→ **Directions**
Restate word for word the entries below, starting with the line with "split; [| split]." and continuing through the line with "rewrite Hreq. run_op.". Include both of those lines and no others.
-- -- --
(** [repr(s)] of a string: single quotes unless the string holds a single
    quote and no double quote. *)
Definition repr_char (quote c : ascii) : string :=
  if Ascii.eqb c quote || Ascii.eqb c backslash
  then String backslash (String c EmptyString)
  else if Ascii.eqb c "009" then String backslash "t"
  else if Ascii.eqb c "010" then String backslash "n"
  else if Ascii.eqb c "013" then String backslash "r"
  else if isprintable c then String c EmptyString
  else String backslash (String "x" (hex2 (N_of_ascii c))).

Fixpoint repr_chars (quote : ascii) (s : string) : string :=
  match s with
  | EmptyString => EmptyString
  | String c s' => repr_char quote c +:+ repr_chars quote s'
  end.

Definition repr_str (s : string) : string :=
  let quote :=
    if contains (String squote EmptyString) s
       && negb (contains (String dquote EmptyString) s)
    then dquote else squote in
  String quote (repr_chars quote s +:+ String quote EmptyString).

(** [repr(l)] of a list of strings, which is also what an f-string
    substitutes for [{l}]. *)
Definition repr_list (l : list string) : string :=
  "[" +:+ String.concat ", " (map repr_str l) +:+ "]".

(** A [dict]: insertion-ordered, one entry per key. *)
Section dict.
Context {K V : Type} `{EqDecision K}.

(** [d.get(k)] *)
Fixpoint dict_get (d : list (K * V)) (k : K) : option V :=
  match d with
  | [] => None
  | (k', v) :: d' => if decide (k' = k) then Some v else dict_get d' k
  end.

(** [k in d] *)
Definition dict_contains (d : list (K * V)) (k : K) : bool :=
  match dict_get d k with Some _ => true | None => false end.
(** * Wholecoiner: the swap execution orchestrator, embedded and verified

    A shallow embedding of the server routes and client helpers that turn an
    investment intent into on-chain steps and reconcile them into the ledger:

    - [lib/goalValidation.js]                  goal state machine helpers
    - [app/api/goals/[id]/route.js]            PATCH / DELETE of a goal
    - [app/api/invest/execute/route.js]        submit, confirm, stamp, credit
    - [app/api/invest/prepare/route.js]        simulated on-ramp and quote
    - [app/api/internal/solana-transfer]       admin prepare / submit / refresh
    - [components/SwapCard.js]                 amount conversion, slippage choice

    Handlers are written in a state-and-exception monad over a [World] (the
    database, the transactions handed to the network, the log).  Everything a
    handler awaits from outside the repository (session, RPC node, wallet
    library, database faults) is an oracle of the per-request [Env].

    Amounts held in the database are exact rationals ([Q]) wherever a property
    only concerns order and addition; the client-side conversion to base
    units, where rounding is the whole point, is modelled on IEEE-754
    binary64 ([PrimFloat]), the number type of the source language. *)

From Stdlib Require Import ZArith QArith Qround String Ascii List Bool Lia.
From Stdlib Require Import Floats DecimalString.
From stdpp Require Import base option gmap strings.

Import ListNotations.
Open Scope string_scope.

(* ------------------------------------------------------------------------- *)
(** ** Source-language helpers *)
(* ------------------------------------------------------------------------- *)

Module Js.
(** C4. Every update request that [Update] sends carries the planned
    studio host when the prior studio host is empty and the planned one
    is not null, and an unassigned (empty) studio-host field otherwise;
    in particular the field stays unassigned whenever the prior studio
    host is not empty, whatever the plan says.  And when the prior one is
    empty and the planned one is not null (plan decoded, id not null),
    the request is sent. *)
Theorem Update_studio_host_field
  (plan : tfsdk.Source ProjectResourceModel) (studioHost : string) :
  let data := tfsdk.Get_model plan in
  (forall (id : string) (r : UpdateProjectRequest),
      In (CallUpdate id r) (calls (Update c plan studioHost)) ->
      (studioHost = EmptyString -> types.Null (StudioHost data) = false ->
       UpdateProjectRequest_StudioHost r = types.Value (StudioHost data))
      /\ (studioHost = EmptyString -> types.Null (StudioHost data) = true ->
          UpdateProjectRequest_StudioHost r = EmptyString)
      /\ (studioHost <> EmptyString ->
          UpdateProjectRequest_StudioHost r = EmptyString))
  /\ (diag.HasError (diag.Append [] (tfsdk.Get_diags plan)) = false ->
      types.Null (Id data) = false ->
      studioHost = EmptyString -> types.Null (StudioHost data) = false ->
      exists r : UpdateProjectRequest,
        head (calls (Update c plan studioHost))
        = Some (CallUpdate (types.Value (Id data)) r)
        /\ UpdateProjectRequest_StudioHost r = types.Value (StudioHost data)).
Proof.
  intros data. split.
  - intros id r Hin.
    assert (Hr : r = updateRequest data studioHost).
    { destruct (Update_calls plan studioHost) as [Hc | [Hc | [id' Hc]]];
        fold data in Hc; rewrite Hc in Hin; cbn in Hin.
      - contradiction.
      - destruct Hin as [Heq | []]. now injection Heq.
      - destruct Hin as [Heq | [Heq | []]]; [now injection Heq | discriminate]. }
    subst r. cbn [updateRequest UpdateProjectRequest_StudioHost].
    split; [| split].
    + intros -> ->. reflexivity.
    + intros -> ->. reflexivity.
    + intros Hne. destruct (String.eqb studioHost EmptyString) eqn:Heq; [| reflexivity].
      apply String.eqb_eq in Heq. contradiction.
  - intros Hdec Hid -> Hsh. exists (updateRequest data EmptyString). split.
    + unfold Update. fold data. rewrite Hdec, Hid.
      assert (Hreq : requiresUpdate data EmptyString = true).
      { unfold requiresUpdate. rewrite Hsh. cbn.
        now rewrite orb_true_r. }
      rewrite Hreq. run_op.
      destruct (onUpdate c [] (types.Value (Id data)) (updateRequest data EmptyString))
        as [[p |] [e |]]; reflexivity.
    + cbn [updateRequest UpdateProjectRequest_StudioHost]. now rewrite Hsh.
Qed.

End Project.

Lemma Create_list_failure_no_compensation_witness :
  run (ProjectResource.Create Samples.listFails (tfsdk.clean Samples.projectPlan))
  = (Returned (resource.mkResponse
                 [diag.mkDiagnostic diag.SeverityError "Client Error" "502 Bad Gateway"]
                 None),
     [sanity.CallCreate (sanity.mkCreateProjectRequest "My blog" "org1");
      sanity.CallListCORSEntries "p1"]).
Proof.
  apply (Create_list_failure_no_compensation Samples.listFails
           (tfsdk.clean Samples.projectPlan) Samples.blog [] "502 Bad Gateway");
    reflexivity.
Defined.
-- -- --
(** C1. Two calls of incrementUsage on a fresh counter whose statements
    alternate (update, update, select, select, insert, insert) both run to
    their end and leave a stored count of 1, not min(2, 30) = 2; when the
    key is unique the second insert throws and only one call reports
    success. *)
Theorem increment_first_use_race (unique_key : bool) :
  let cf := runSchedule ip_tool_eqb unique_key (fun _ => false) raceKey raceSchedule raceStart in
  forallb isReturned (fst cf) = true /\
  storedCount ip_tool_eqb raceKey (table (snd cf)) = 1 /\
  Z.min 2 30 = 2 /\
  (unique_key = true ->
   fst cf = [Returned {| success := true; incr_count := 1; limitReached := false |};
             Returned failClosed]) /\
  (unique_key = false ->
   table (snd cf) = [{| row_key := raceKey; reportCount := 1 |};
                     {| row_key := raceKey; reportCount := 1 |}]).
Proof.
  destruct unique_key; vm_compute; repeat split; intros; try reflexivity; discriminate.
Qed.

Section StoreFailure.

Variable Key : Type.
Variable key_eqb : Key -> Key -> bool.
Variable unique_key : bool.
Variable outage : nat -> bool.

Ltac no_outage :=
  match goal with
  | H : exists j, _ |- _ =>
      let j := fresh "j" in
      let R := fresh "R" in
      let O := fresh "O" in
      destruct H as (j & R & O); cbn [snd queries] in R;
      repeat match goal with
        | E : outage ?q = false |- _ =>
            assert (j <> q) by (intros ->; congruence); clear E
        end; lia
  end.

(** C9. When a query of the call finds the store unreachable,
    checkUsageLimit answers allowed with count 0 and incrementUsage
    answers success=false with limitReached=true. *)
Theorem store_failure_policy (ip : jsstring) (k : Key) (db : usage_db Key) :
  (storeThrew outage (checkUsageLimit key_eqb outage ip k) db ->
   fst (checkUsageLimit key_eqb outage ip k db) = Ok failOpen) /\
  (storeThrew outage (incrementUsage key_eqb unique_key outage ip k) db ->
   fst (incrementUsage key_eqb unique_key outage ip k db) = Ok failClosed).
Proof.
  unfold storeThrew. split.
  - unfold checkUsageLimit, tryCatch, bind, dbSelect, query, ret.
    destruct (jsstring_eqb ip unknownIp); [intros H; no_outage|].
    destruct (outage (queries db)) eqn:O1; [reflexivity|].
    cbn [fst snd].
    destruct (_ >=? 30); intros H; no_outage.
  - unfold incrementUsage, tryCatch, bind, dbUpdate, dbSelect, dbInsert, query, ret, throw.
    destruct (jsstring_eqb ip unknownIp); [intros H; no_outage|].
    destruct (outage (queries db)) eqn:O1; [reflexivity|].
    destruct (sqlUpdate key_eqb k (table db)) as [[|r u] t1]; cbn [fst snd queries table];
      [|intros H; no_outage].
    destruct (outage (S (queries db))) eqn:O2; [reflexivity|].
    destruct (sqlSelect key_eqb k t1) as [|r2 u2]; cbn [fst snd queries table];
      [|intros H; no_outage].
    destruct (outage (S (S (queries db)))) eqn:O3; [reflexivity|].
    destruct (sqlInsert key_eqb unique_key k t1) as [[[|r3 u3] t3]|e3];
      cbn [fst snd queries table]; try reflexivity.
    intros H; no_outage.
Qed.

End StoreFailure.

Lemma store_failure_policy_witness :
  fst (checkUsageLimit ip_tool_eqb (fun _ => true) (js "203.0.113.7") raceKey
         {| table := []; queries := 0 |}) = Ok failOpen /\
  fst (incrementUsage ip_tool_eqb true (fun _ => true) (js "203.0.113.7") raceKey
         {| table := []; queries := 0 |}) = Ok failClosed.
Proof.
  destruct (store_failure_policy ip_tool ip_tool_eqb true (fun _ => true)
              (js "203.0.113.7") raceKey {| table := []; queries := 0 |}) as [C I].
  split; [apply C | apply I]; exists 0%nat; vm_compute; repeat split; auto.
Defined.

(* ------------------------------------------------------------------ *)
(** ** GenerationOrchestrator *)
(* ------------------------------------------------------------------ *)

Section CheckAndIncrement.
-- -- --
→ **The completed task**
    split; [| split].
    + intros -> ->. reflexivity.
    + intros -> ->. reflexivity.
    + intros Hne. destruct (String.eqb studioHost EmptyString) eqn:Heq; [| reflexivity].
      apply String.eqb_eq in Heq. contradiction.
  - intros Hdec Hid -> Hsh. exists (updateRequest data EmptyString). split.
    + unfold Update. fold data. rewrite Hdec, Hid.
      assert (Hreq : requiresUpdate data EmptyString = true).
      { unfold requiresUpdate. rewrite Hsh. cbn.
        now rewrite orb_true_r. }
      rewrite Hreq. run_op.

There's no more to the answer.